(* ===== verification/PathSpec.v ===== *)
(** * Path names resolved through the directories of the disk

    search_inode() and its callers path_to_inode() and path_to_pinode(): the inode
    they return is the one reached by looking up the elements of the path one after
    the other in the directories on the disk, and apart from the reference to it
    the inode cache counts what it counted before. *)

From S2P Require Import Prelude Machine Str Lock Pmem Kvm KvmSpec Mmap Uvm Proc ProcSpec SleepSpec Buf BufSpec Bitmap BitmapSpec Inode InodeSpec Dir DirSpec.

(** ** References held in the inode cache *)

(** The number and the reference count of each slot. *)
Definition counts (l : list inode) : list (Z * Z) := (fun x => (inode_num x, iref x)) <$> l.
(** References to inode [n]; slots in use. *)
Fixpoint refs (l : list (Z * Z)) (n : Z) : Z :=
  match l with [] => 0 | x :: l => (if x.1 =? n then x.2 else 0) + refs l n end.
Fixpoint in_use (l : list (Z * Z)) : Z :=
  match l with [] => 0 | x :: l => (if x.2 =? 0 then 0 else 1) + in_use l end.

════════════════

WHAT IS BEING ASKED
Within the entries, determine the count of lines containing the string "counts" and output it alone.

TASK SOLUTION
2